| Dataset records |
***
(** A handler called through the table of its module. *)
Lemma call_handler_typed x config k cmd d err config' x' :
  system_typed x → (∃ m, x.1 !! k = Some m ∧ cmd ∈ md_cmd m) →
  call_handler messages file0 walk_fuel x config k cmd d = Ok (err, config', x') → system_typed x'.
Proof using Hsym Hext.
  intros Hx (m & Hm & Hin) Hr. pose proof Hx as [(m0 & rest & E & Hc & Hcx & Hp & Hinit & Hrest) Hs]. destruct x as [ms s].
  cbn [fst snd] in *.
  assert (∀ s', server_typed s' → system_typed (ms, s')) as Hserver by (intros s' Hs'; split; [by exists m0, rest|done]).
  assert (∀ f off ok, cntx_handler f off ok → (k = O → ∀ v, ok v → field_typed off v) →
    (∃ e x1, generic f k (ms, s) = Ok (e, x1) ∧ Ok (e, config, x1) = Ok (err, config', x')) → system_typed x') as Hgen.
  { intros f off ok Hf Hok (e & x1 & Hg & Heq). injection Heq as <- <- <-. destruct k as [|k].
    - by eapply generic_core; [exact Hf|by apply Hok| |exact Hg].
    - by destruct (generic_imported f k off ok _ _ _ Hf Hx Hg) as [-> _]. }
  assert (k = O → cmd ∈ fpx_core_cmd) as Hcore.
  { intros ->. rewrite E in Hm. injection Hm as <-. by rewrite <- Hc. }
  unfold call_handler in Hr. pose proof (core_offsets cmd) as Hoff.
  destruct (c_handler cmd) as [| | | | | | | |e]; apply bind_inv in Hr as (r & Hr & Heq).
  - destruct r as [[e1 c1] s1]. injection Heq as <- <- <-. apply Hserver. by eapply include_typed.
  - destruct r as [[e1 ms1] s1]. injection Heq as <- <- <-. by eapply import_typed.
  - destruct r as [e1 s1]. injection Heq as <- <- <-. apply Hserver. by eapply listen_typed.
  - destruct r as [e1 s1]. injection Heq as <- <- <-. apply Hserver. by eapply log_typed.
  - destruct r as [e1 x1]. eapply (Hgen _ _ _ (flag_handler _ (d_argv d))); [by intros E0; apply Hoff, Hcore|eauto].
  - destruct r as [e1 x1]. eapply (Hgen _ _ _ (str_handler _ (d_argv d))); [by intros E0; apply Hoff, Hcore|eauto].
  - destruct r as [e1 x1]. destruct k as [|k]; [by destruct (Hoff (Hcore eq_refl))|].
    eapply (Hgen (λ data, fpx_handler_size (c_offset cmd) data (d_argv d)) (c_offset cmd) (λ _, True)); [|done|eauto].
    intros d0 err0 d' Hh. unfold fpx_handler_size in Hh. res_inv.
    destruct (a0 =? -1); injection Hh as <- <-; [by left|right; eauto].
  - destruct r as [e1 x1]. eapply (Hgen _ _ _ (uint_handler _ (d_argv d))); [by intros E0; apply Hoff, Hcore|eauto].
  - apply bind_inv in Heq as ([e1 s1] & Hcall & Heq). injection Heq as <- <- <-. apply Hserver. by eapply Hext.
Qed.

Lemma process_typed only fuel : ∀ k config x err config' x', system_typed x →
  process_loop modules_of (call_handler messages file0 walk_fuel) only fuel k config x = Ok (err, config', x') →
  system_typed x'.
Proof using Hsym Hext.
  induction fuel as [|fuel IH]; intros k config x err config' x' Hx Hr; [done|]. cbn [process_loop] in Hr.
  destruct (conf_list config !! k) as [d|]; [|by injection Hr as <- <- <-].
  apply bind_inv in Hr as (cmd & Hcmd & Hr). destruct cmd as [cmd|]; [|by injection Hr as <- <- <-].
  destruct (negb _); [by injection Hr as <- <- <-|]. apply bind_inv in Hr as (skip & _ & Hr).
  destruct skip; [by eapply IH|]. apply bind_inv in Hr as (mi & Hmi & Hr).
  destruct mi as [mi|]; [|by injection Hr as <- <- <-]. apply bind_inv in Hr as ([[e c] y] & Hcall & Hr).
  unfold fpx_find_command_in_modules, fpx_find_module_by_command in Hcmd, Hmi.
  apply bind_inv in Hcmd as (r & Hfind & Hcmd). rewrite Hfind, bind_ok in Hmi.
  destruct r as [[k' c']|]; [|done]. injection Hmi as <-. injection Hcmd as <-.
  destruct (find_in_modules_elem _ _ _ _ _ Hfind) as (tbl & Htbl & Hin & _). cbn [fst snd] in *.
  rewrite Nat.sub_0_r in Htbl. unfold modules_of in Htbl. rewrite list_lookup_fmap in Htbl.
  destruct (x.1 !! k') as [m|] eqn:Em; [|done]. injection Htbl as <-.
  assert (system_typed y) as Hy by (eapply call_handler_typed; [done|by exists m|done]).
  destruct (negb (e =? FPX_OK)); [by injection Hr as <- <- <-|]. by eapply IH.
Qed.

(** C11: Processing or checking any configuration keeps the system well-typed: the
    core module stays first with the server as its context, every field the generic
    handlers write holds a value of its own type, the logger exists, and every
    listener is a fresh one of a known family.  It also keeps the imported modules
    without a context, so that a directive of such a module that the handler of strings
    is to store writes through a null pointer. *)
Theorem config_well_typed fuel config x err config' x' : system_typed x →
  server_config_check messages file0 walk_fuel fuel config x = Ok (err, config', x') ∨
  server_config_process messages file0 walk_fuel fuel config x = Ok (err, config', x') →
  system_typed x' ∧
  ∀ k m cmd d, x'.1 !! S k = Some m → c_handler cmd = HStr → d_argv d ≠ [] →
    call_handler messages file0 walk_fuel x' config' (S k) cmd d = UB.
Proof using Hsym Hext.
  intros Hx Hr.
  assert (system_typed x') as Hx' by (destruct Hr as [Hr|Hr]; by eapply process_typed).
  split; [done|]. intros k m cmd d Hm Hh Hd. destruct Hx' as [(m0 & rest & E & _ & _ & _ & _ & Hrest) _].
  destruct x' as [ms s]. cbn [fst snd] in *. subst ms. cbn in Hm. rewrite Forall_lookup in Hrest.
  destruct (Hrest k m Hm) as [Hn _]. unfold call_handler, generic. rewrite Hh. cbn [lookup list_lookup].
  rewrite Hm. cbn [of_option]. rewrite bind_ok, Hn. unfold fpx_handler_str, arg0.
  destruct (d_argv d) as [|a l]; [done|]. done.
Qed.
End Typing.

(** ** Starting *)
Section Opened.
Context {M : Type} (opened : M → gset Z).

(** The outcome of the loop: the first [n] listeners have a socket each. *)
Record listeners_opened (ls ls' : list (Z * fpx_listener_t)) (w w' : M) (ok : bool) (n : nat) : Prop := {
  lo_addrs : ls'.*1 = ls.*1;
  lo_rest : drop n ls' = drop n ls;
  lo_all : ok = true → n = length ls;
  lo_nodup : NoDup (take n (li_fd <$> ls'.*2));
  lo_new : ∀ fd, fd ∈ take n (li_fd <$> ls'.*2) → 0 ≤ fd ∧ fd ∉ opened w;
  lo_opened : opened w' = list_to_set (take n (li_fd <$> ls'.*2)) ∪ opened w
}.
***
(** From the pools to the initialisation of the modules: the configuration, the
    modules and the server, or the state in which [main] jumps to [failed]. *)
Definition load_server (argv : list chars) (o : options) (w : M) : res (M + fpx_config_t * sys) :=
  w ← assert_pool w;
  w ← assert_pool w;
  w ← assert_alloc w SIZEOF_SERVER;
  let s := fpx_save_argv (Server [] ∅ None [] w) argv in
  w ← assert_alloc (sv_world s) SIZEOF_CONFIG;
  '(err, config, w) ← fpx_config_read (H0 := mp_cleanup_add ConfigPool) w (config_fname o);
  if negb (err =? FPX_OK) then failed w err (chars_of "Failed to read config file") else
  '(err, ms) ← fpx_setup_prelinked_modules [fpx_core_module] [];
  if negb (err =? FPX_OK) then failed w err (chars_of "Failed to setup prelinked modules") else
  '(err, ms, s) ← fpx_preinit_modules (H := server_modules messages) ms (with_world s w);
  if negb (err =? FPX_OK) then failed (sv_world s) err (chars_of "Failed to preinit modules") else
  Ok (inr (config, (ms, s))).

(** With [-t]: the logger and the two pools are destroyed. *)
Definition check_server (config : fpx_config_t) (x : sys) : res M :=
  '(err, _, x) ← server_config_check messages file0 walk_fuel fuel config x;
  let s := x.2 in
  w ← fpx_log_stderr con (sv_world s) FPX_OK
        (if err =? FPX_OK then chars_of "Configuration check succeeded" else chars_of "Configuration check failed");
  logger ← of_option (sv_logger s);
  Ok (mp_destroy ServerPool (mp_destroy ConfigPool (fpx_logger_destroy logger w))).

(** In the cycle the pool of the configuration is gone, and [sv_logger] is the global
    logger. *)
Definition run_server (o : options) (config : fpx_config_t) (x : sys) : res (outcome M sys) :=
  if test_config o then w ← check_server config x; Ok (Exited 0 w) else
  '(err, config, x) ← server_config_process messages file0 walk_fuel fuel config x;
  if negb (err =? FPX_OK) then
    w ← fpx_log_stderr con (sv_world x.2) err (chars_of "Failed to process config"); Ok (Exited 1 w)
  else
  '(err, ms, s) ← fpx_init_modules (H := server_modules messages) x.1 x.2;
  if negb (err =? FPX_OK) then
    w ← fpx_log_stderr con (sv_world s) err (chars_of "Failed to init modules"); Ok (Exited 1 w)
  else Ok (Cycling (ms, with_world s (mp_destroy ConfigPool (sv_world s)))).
***
| Work request |
Starting with the line that holds "(** A handler" and ending with the line that holds "assert (k = O", retype every line in the data above exactly, and nothing else.

| Result of the exercise |
(** A handler called through the table of its module. *)
Lemma call_handler_typed x config k cmd d err config' x' :
  system_typed x → (∃ m, x.1 !! k = Some m ∧ cmd ∈ md_cmd m) →
  call_handler messages file0 walk_fuel x config k cmd d = Ok (err, config', x') → system_typed x'.
Proof using Hsym Hext.
  intros Hx (m & Hm & Hin) Hr. pose proof Hx as [(m0 & rest & E & Hc & Hcx & Hp & Hinit & Hrest) Hs]. destruct x as [ms s].
  cbn [fst snd] in *.
  assert (∀ s', server_typed s' → system_typed (ms, s')) as Hserver by (intros s' Hs'; split; [by exists m0, rest|done]).
  assert (∀ f off ok, cntx_handler f off ok → (k = O → ∀ v, ok v → field_typed off v) →
    (∃ e x1, generic f k (ms, s) = Ok (e, x1) ∧ Ok (e, config, x1) = Ok (err, config', x')) → system_typed x') as Hgen.
  { intros f off ok Hf Hok (e & x1 & Hg & Heq). injection Heq as <- <- <-. destruct k as [|k].
    - by eapply generic_core; [exact Hf|by apply Hok| |exact Hg].
    - by destruct (generic_imported f k off ok _ _ _ Hf Hx Hg) as [-> _]. }
  assert (k = O → cmd ∈ fpx_core_cmd) as Hcore.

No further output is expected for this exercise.